ACTIVITY => Among the records below, find the lines with the word "event" and copy them.

THE RECORDS =>
(** The result and [*out_plan], if it is not NULL. *)
Definition lineage_replace_plan (decision : lineage_replace_decision_t) (out_plan : ptr lineage_replace_plan_t) :
    bool * ptr lineage_replace_plan_t :=
  match out_plan with
  | None => (false, NULL)
  | Some _ =>
      if negb (bool_decide (decision = LINEAGE_REPLACE_ACCEPT_SUCCESSOR)) then (false, Some (const_plan false))
      else (true, Some (const_plan true))
  end.

(** The result and [*state], if it is not NULL. *)
Definition lineage_replace_advance (state : ptr lineage_replace_state_t) (event : lineage_replace_event_t)
    (plan : ptr lineage_replace_plan_t) : bool * ptr lineage_replace_state_t :=
  match state with
  | None => (false, NULL)
  | Some s =>
      if bool_decide (s = LINEAGE_REPLACE_STATE_ACTIVE_PREDECESSOR) &&
         bool_decide (event = LINEAGE_REPLACE_EVENT_BEGIN) && lineage_replace_plan_complete plan
      then (true, Some LINEAGE_REPLACE_STATE_REPLACEMENT_PENDING)
      else if bool_decide (s = LINEAGE_REPLACE_STATE_REPLACEMENT_PENDING) &&
              bool_decide (event = LINEAGE_REPLACE_EVENT_COMMIT) && lineage_replace_plan_complete plan
      then (true, Some LINEAGE_REPLACE_STATE_ACTIVE_SUCCESSOR_PREDECESSOR_RETIRED)
      else if bool_decide (s = LINEAGE_REPLACE_STATE_REPLACEMENT_PENDING) &&
              bool_decide (event = LINEAGE_REPLACE_EVENT_INTERRUPT)
      then (true, Some LINEAGE_REPLACE_STATE_CONTINUITY_BROKEN)
      else (false, Some s)
  end.

(** ** Restart *)
Record lineage_replace_recovery_facts_t := {
  rf_record_integrity_valid : bool;
  rf_predecessor_active : bool;
  rf_replacement_pending : bool;
  rf_successor_active : bool;
  rf_predecessor_retired : bool;
  rf_invalidations_complete : bool
}.

Definition lineage_replace_recover (facts : ptr lineage_replace_recovery_facts_t) : lineage_replace_state_t :=
  match facts with
  | None => LINEAGE_REPLACE_STATE_CONTINUITY_BROKEN
  | Some f =>
      if negb (rf_record_integrity_valid f) then LINEAGE_REPLACE_STATE_CONTINUITY_BROKEN
      else if rf_predecessor_active f && negb (rf_replacement_pending f) && negb (rf_successor_active f) &&
              negb (rf_predecessor_retired f) && negb (rf_invalidations_complete f)
      then LINEAGE_REPLACE_STATE_ACTIVE_PREDECESSOR
      else if negb (rf_predecessor_active f) && negb (rf_replacement_pending f) && rf_successor_active f &&
              rf_predecessor_retired f && rf_invalidations_complete f
      then LINEAGE_REPLACE_STATE_ACTIVE_SUCCESSOR_PREDECESSOR_RETIRED
      else LINEAGE_REPLACE_STATE_CONTINUITY_BROKEN
  end.

(** The last constructor stands for every value that is not an enumerator. *)
Inductive lineage_replace_write_cut_t :=
  | LINEAGE_REPLACE_CUT_BEFORE_BEGIN
  | LINEAGE_REPLACE_CUT_AFTER_PENDING_MARKER
  | LINEAGE_REPLACE_CUT_AFTER_SUCCESSOR_ACTIVATION
  | LINEAGE_REPLACE_CUT_AFTER_PREDECESSOR_RETIREMENT
  | LINEAGE_REPLACE_CUT_AFTER_INVALIDATIONS
  | LINEAGE_REPLACE_CUT_AFTER_COMMIT_MARKER_CLEAR
  | CUT_OTHER.

Definition lineage_replace_facts_at_write_cut (cut : lineage_replace_write_cut_t) : lineage_replace_recovery_facts_t :=
  match cut with
  | LINEAGE_REPLACE_CUT_BEFORE_BEGIN => Build_lineage_replace_recovery_facts_t true true false false false false
  | LINEAGE_REPLACE_CUT_AFTER_PENDING_MARKER => Build_lineage_replace_recovery_facts_t true true true false false false
  | LINEAGE_REPLACE_CUT_AFTER_SUCCESSOR_ACTIVATION => Build_lineage_replace_recovery_facts_t true true true true false false
  | LINEAGE_REPLACE_CUT_AFTER_PREDECESSOR_RETIREMENT => Build_lineage_replace_recovery_facts_t true false true true true false
  | LINEAGE_REPLACE_CUT_AFTER_INVALIDATIONS => Build_lineage_replace_recovery_facts_t true false true true true true
  | LINEAGE_REPLACE_CUT_AFTER_COMMIT_MARKER_CLEAR => Build_lineage_replace_recovery_facts_t true false false true true true
  | CUT_OTHER => Build_lineage_replace_recovery_facts_t false false false false false false
  end.

Record lineage_replace_freshness_facts_t := {
  ff_anchor_available : bool;
  ff_anchor_integrity_valid : bool;
  ff_anchor_binding_valid : bool;
  ff_record_generation : Z;
  ff_trusted_high_water_generation : Z
}.

Inductive lineage_replace_freshness_decision_t :=
  | LINEAGE_REPLACE_FRESHNESS_CURRENT
  | LINEAGE_REPLACE_FRESHNESS_ANCHOR_UNAVAILABLE
  | LINEAGE_REPLACE_FRESHNESS_ANCHOR_INVALID
  | LINEAGE_REPLACE_FRESHNESS_BINDING_MISMATCH
  | LINEAGE_REPLACE_FRESHNESS_ROLLBACK_DETECTED
  | LINEAGE_REPLACE_FRESHNESS_GENERATION_AHEAD.

#[export] Instance freshness_eq_dec : EqDecision lineage_replace_freshness_decision_t.
Proof. solve_decision. Defined.

Definition lineage_replace_classify_freshness (facts : ptr lineage_replace_freshness_facts_t) :
    lineage_replace_freshness_decision_t :=
  match facts with
  | None => LINEAGE_REPLACE_FRESHNESS_ANCHOR_INVALID
  | Some f =>
      if negb (ff_anchor_integrity_valid f) then LINEAGE_REPLACE_FRESHNESS_ANCHOR_INVALID
      else if negb (ff_anchor_available f) then LINEAGE_REPLACE_FRESHNESS_ANCHOR_UNAVAILABLE
      else if negb (ff_anchor_binding_valid f) then LINEAGE_REPLACE_FRESHNESS_BINDING_MISMATCH
      else if ff_record_generation f <? ff_trusted_high_water_generation f then LINEAGE_REPLACE_FRESHNESS_ROLLBACK_DETECTED
      else if ff_trusted_high_water_generation f <? ff_record_generation f then LINEAGE_REPLACE_FRESHNESS_GENERATION_AHEAD
      else LINEAGE_REPLACE_FRESHNESS_CURRENT
  end.

Definition lineage_replace_recover_with_freshness (recovery : ptr lineage_replace_recovery_facts_t)
    (freshness : ptr lineage_replace_freshness_facts_t) : lineage_replace_state_t :=
  if negb (bool_decide (lineage_replace_classify_freshness freshness = LINEAGE_REPLACE_FRESHNESS_CURRENT))
  then LINEAGE_REPLACE_STATE_CONTINUITY_BROKEN
  else lineage_replace_recover recovery.

#[export] Instance recovery_facts_eq_dec : EqDecision lineage_replace_recovery_facts_t.
Proof. solve_decision. Defined.

(** ** Storage *)
Record lineage_replace_storage_capability_t := {
  sc_durable_commit_confirmed : bool;
  sc_power_loss_recovery_supported : bool;
  sc_record_integrity_protected : bool;
  sc_replay_protection_supported : bool;
  sc_freshness_anchor_available : bool;
  sc_freshness_anchor_integrity_valid : bool;
  sc_freshness_anchor_lineage_bound : bool
}.

Inductive lineage_replace_storage_capability_decision_t :=
  | LINEAGE_REPLACE_STORAGE_CAPABILITY_QUALIFIED
  | LINEAGE_REPLACE_STORAGE_CAPABILITY_REJECT_DURABILITY
  | LINEAGE_REPLACE_STORAGE_CAPABILITY_REJECT_POWER_LOSS_RECOVERY
  | LINEAGE_REPLACE_STORAGE_CAPABILITY_REJECT_RECORD_INTEGRITY
  | LINEAGE_REPLACE_STORAGE_CAPABILITY_REJECT_REPLAY_PROTECTION
  | LINEAGE_REPLACE_STORAGE_CAPABILITY_REJECT_FRESHNESS_ANCHOR
  | LINEAGE_REPLACE_STORAGE_CAPABILITY_REJECT_FRESHNESS_INTEGRITY
  | LINEAGE_REPLACE_STORAGE_CAPABILITY_REJECT_FRESHNESS_BINDING.

Definition lineage_replace_classify_storage_capability (capability : ptr lineage_replace_storage_capability_t) :
    lineage_replace_storage_capability_decision_t :=
  match capability with
  | None => LINEAGE_REPLACE_STORAGE_CAPABILITY_REJECT_DURABILITY
  | Some c =>
      if negb (sc_durable_commit_confirmed c) then LINEAGE_REPLACE_STORAGE_CAPABILITY_REJECT_DURABILITY
      else if negb (sc_power_loss_recovery_supported c) then LINEAGE_REPLACE_STORAGE_CAPABILITY_REJECT_POWER_LOSS_RECOVERY
      else if negb (sc_record_integrity_protected c) then LINEAGE_REPLACE_STORAGE_CAPABILITY_REJECT_RECORD_INTEGRITY
      else if negb (sc_replay_protection_supported c) then LINEAGE_REPLACE_STORAGE_CAPABILITY_REJECT_REPLAY_PROTECTION
      else if negb (sc_freshness_anchor_available c) then LINEAGE_REPLACE_STORAGE_CAPABILITY_REJECT_FRESHNESS_ANCHOR
      else if negb (sc_freshness_anchor_integrity_valid c) then LINEAGE_REPLACE_STORAGE_CAPABILITY_REJECT_FRESHNESS_INTEGRITY
      else if negb (sc_freshness_anchor_lineage_bound c) then LINEAGE_REPLACE_STORAGE_CAPABILITY_REJECT_FRESHNESS_BINDING
      else LINEAGE_REPLACE_STORAGE_CAPABILITY_QUALIFIED
  end.

Inductive lineage_replace_storage_step_t :=
  | LINEAGE_REPLACE_STORAGE_STEP_PERSIST_PENDING
  | LINEAGE_REPLACE_STORAGE_STEP_ACTIVATE_SUCCESSOR
  | LINEAGE_REPLACE_STORAGE_STEP_RETIRE_PREDECESSOR
  | LINEAGE_REPLACE_STORAGE_STEP_INVALIDATE_DEPENDENT_STATE
  | LINEAGE_REPLACE_STORAGE_STEP_CLEAR_PENDING.

Inductive lineage_replace_storage_transaction_result_t :=
  | LINEAGE_REPLACE_STORAGE_TRANSACTION_COMMITTED
  | LINEAGE_REPLACE_STORAGE_TRANSACTION_REJECT_PLAN
  | LINEAGE_REPLACE_STORAGE_TRANSACTION_FAIL_PENDING
  | LINEAGE_REPLACE_STORAGE_TRANSACTION_FAIL_SUCCESSOR
  | LINEAGE_REPLACE_STORAGE_TRANSACTION_FAIL_PREDECESSOR
  | LINEAGE_REPLACE_STORAGE_TRANSACTION_FAIL_INVALIDATIONS
  | LINEAGE_REPLACE_STORAGE_TRANSACTION_FAIL_CLEAR.

#[export] Instance transaction_result_eq_dec : EqDecision lineage_replace_storage_transaction_result_t.
Proof. solve_decision. Defined.

(** The callback, on its context: whether the step was made durable. *)
Definition lineage_replace_storage_apply_fn (C : Type) : Type := lineage_replace_storage_step_t → C → bool * C.

(** [if (!apply(context, step)) return failed;] and what follows. *)
Definition apply_step {C} (apply : lineage_replace_storage_apply_fn C) (step : lineage_replace_storage_step_t)
    (failed : lineage_replace_storage_transaction_result_t)
    (next : C → lineage_replace_storage_transaction_result_t * C) (context : C) :
    lineage_replace_storage_transaction_result_t * C :=
  let '(ok, context) := apply step context in
  if negb ok then (failed, context) else next context.

Definition lineage_replace_execute_storage_transaction {C} (plan : ptr lineage_replace_plan_t)
    (apply : ptr (lineage_replace_storage_apply_fn C)) (context : C) :
    lineage_replace_storage_transaction_result_t * C :=
  match apply with
  | None => (LINEAGE_REPLACE_STORAGE_TRANSACTION_REJECT_PLAN, context)
  | Some apply =>
      if negb (plan_complete plan) then (LINEAGE_REPLACE_STORAGE_TRANSACTION_REJECT_PLAN, context)
      else
        apply_step apply LINEAGE_REPLACE_STORAGE_STEP_PERSIST_PENDING
          LINEAGE_REPLACE_STORAGE_TRANSACTION_FAIL_PENDING (
        apply_step apply LINEAGE_REPLACE_STORAGE_STEP_ACTIVATE_SUCCESSOR
          LINEAGE_REPLACE_STORAGE_TRANSACTION_FAIL_SUCCESSOR (
        apply_step apply LINEAGE_REPLACE_STORAGE_STEP_RETIRE_PREDECESSOR
          LINEAGE_REPLACE_STORAGE_TRANSACTION_FAIL_PREDECESSOR (
        apply_step apply LINEAGE_REPLACE_STORAGE_STEP_INVALIDATE_DEPENDENT_STATE
          LINEAGE_REPLACE_STORAGE_TRANSACTION_FAIL_INVALIDATIONS (
        apply_step apply LINEAGE_REPLACE_STORAGE_STEP_CLEAR_PENDING
          LINEAGE_REPLACE_STORAGE_TRANSACTION_FAIL_CLEAR (
        λ context, (LINEAGE_REPLACE_STORAGE_TRANSACTION_COMMITTED, context)))))) context
  end.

RESULT BELOW =>
Definition lineage_replace_advance (state : ptr lineage_replace_state_t) (event : lineage_replace_event_t)
         bool_decide (event = LINEAGE_REPLACE_EVENT_BEGIN) && lineage_replace_plan_complete plan
              bool_decide (event = LINEAGE_REPLACE_EVENT_COMMIT) && lineage_replace_plan_complete plan
              bool_decide (event = LINEAGE_REPLACE_EVENT_INTERRUPT)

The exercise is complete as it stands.